Pandangan Ulama Andalusia terhadap Ilmu
Di Andalusia, sekularisasi ilmu bukanlah konsep yang dikenal. Para cendekiawan seperti Ibnu Sina (Avicenna), Ibnu Rushd (Averroes), dan Al-Khwarizmi memandang ilmu sebagai jalan untuk mengenal Allah secara lebih mendalam, bukan sebagai sesuatu yang bertentangan dengan iman. Ibnu Rushd, misalnya, menegaskan bahwa ilmu filsafat dan ilmu agama merupakan dua jalan menuju kebenaran yang sama.
Di kota-kota seperti Cordoba, Granada, dan Seville, masjid berfungsi sebagai pusat pembelajaran yang mengajarkan Al-Qur’an sekaligus ilmu pengetahuan umum. Sistem pendidikan Andalusia menekankan bahwa kebenaran yang diperoleh melalui akal merupakan bagian dari kebenaran ilahi, sehingga ilmu berkembang pesat tanpa kehilangan dimensi spiritualnya.

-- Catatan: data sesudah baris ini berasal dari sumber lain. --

Lemma read_ledger_answers fuel cursor s w : st_idle w s -> store_ok s ->
  answered s (read_ledger queries fuel ctx walletID cursor limit w) (enumerated fuel cursor)
    (ledger_refusal ctx id).
Proof using All.
  revert cursor s w. induction fuel as [|fuel IH]; intros cursor s w Hi Hs; cbn [read_ledger].
  { apply (answers_now s w (Ok _)); [done|]. by exists (entries_after id cursor s).*2. }
  unfold mbind, M_bind. pose proof (Ledger_answers cursor s w Hi) as Hpage.
  destruct (WalletQueries_Ledger _ _ _ _ _ w) as [[page|e] w1];
    destruct Hpage as (s1 & Ho1 & Hi1 & Hp); cbn in Hi1, Hp; [|by exists s1].
  destruct Hp as [_ ->]. destruct (st_others_ok _ _ Ho1 Hs) as [Hs1 _].
  pose proof (Ledger_limit_bounds _ _ Hl) as [Hpos _].
  unfold ledger_page. cbn [lg_HasMore lg_Entries lg_Next].
  set (rest1 := entries_after id cursor s1). case_bool_decide as Hmore.
  2:{ exists s1. split_and!; [done..|]. cbn. exists []. split; [|done]. rewrite app_nil_r. f_equal.
      fold rest1. rewrite take_ge by lia. done. }
  set (page := take (Z.to_nat l) rest1).
  assert (Hlen : length page = Z.to_nat l) by (unfold page; rewrite length_take; lia).
  destruct (last page.*1) as [k|] eqn:Hk.
  2:{ apply last_None in Hk. apply (f_equal length) in Hk. rewrite length_fmap in Hk. cbn in Hk. lia. }
  cbn [default]. pose proof (IH (NewLedgerCursor k) s1 w1 Hi1 Hs1) as Hrest.
  destruct (read_ledger _ fuel _ _ _ _ w1) as [[[es fin]|e] w2];
    destruct Hrest as (s2 & Ho2 & Hi2 & Hr); cbn in Hi2, Hr;
    (exists s2; split_and!; [by eapply st_others_trans|done|]); [|done]. cbn.
  destruct Hr as (rest & E & Hfin). cbn in E, Hfin.
  destruct (st_others_ok _ _ Ho2 Hs1) as [_ [[(new & Hnew) _ _ _ _] _]].
  destruct (entries_after_grow id cursor s1 s2 new Hnew) as [more Hm]. fold rest1 in Hm.
  rewrite <- (take_drop (Z.to_nat l) rest1), <- app_assoc in Hm. fold page in Hm.
  rewrite (entries_after_next id cursor k s2 page _ (Q_ordered _ _ Hi2) Hm Hk) in E.
  exists rest. split; [by rewrite Hm, fmap_app, E, app_assoc|]. destruct fin; [done|]. cbn.
  rewrite length_app, length_fmap, Hlen. lia.
Qed.
End ledger.

Lemma Wallet_answers ctx walletID s w : st_idle w s ->
  answered s (WalletQueries_Get queries ctx walletID w)
    (fun s' wallet => is_Ok (caller ctx ScopeWallets) = true /\ s_wallets s' !! walletID = Some wallet)
    (fun s' e => caller ctx ScopeWallets = Err e \/ ParseWalletID walletID = Err e \/
       (s_wallets s' !! walletID = None /\ e = SentinelError ErrNotFound)).
Proof using All.
  intros Hi. unfold WalletQueries_Get.
  destruct (caller ctx ScopeWallets) as [i|e] eqn:Hcal.
  2:{ apply (answers_now s w (Err e)); [done|by left]. }
  rewrite bind_pure_Ok. destruct (ParseWalletID walletID) as [id|e] eqn:Hid.
  2:{ apply (answers_now s w (Err e)); [done|by right; left]. }
  rewrite bind_pure_Ok. destruct (proj1 (parseIdentifier_iff KWallet _ _) Hid) as [Hok Hv].
  pose proof (Q_Wallet_law id Hok w s Hi) as Hread. unfold wp in Hread.
  destruct (wr_FindByID _ id w) as [[wallet|e] w'].
  - destruct Hread as (s' & Ho & Ht & Hi'). unfold wallet_with_id in Ht. rewrite Hv in Ht. by exists s'.
  - destruct Hread as (s' & Ho & Hi' & He). exists s'. split_and!; [done..|]. cbn.
    destruct He as [[-> Hno]|He]; [left; right; right|by right]. split; [|done]. rewrite <- Hv.
    destruct (s_wallets s' !! id_value id) eqn:E; [by destruct (Hno _ E)|done].
Qed.
End execute.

Faktor Pendukung Integrasi Ilmu di Andalusia
Integrasi ilmu dan keimanan di Andalusia tidak terjadi secara kebetulan. Pertama, ajaran Al-Qur’an dan Hadis sangat menekankan pentingnya mencari ilmu, sebagaimana tercermin dalam perintah “Bacalah dengan nama Tuhanmu yang menciptakan” (QS. Al-‘Alaq: 1). Ayat ini dipahami sebagai dorongan untuk mempelajari seluruh ciptaan Allah.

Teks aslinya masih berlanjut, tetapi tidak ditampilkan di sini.